FCOS论文及源码详解(四)
在 FCOS论文及源码详解(二)中提到,FCOS的training部分关键在于调用train_net.py,故解析FCOS源码从该文件开始。
train_net.py→train()开头
→build_detection_model()→GeneralizedRCNN→build_backbone(), build_rpn(), build_roi_heads().
build_backbone()→build_resnet_backbone()→ResNet
FCOS论文及源码详解(二)、 FCOS论文及源码详解(三)已将ResNet分析完毕。
本篇分析build_rpn().
FCOS代码
build_rpn()
build_rpn()函数调用自fcos_core.modeling.rpn.rpn
def build_rpn(cfg, in_channels):
"""
This gives the gist of it. Not super important because it doesn't change as much
"""
if cfg.MODEL.FCOS_ON:
return build_fcos(cfg, in_channels)
if cfg.MODEL.RETINANET_ON:
return build_retinanet(cfg, in_channels)
return RPNModule(cfg, in_channels)
在fcos_core.config.defaults中找到
_C.MODEL.FCOS_ON = True
_C.MODEL.RETINANET_ON = False
build_fcos()调用自fcos_core.modeling.rpn.fcos.fcos
def build_fcos(cfg, in_channels):
return FCOSModule(cfg, in_channels)
故build_rpn()→build_fcos()→FCOSModule
fcos.fcos.FCOSModule
class FCOSModule(torch.nn.Module):
"""
Module for FCOS computation. Takes feature maps from the backbone and
FCOS outputs and losses.
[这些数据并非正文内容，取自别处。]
Lemma sequence_max waiters h : h ∈ waiters → sequence_of h < ticket_sequence waiters.
Proof.
  unfold ticket_sequence. induction waiters as [|x waiters IH]; [by intros ?%elem_of_nil|].
  intros [->|H%IH]%elem_of_cons; cbn; lia.
Qed.

(** The queue is in arrival order: a run that joins it gets a number after that of every run it found waiting, so that in every
    later look at the queue each of those that still waits is before it; and distinct waiters have distinct places, counted from one. *)
Theorem queue_in_order survey waiters later details joiner :
  liveWaiters survey = Ok waiters → cs_exclusive later = None → NoDup (map ch_claimId (cs_shared later)) →
  ch_details joiner = ticket_details details waiters → joiner ∈ cs_shared later →
  ∃ queue, liveWaiters later = Ok queue ∧ queue ≡ₚ cs_shared later ∧
  (∀ h, h ∈ cs_shared survey → h ∈ cs_shared later →
     1 <= queuePosition queue (Some (ticket_of h)) < queuePosition queue (Some (ticket_of joiner))) ∧
  (∀ i h, queue !! i = Some h → queuePosition queue (Some (ticket_of h)) = Z.of_nat i + 1).
Proof using HL.
  intros Hw He Hn Hd Hj. unfold liveWaiters in *. destruct (cs_exclusive survey); [done|]. injection Hw as <-. rewrite He.
  set (queue := stable_sort waiter_le (cs_shared later)). exists queue. split; [done|].
  assert (queue ≡ₚ cs_shared later) as Hp by apply stable_sort_perm. split; [done|].
  assert (NoDup (map ch_claimId queue)) as Hnq by (by rewrite Hp).
  split; [|intros i h Hi; by apply position_at]. intros h Hh Hh'.
  assert (sequence_of joiner = ticket_sequence (stable_sort waiter_le (cs_shared survey))) as Hs.
  { unfold sequence_of. rewrite Hd. unfold ticket_details, field, field_of. by rewrite lookup_obj_set, decide_True. }
  assert (sequence_of h < sequence_of joiner) as Hlt.
  { rewrite Hs. apply sequence_max. by rewrite stable_sort_perm. }
  assert (h ∈ queue) as [i Hi]%list_elem_of_lookup by (by rewrite Hp).
  assert (joiner ∈ queue) as [k Hk]%list_elem_of_lookup by (by rewrite Hp).
  rewrite (position_at queue i h), (position_at queue k joiner) by done.
  enough (i < k)%nat by lia. destruct (decide (i < k)%nat) as [|Hge]; [done|]. exfalso.
  destruct (decide (i = k)) as [->|Hne]; [assert (h = joiner) as -> by congruence; lia|].
  pose proof (stable_sort_sorted waiter_le (cs_shared later) waiter_total waiter_trans) as Hsort. fold queue in Hsort.
  assert (waiter_le joiner h = true) as Hle.
  { eapply (StronglySorted_app_1_elem_of (fun a b => waiter_le a b = true) (take i queue) (drop i queue)).
    - by rewrite take_drop.
    - apply list_elem_of_lookup. exists k. rewrite lookup_take_lt by lia. done.
    - apply list_elem_of_lookup. exists 0%nat. rewrite lookup_drop, Nat.add_0_r. done. }
  unfold waiter_le in Hle. destruct (Z.eqb_spec (sequence_of joiner - sequence_of h) 0); cbn in Hle; lia.
Qed.
End Queue.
Only Test on FPN now.
"""
def __init__(self, cfg, in_channels):
super(FCOSModule, self).__init__()
head = FCOSHead(cfg, in_channels)
box_selector_test = make_fcos_postprocessor(cfg)
loss_evaluator = make_fcos_loss_evaluator(cfg)
self.head = head
self.box_selector_test = box_selector_test
self.loss_evaluator = loss_evaluator
self.fpn_strides = cfg.MODEL.FCOS.FPN_STRIDES
类FCOSModule有4个实例变量
head:FCOSHead在上方定义
box_selector_test:make_fcos_postprocessor()调用自fcos_core.modeling.rpn.fcos.inference
loss_evaluator:make_fcos_loss_evaluator()调用自fcos_core.modeling.rpn.fcos.loss
fpn_strides:在fcos_core.config.defaults中找到
_C.MODEL.FCOS.FPN_STRIDES = [8, 16, 32, 64, 128]
head
class FCOSHead(torch.nn.Module):
def __init__(self, cfg, in_channels):
"""
Arguments:
in_channels (int): number of channels of the input feature
"""
super(FCOSHead, self).__init__()
# TODO: Implement the sigmoid version first.
num_classes = cfg.MODEL.FCOS.NUM_CLASSES - 1
self.fpn_strides = cfg.MODEL.FCOS.FPN_STRIDES
self.norm_reg_targets = cfg.MODEL.FCOS.NORM_REG_TARGETS
self.centerness_on_reg = cfg.MODEL.FCOS.CENTERNESS_ON_REG
self.use_dcn_in_tower = cfg.MODEL.FCOS.USE_DCN_IN_TOWER
在fcos_core.config.defaults中找到
_C.MODEL.FCOS.NUM_CLASSES = 81 # the number of classes including background
_C.MODEL.FCOS.FPN_STRIDES = [8, 16, 32, 64, 128]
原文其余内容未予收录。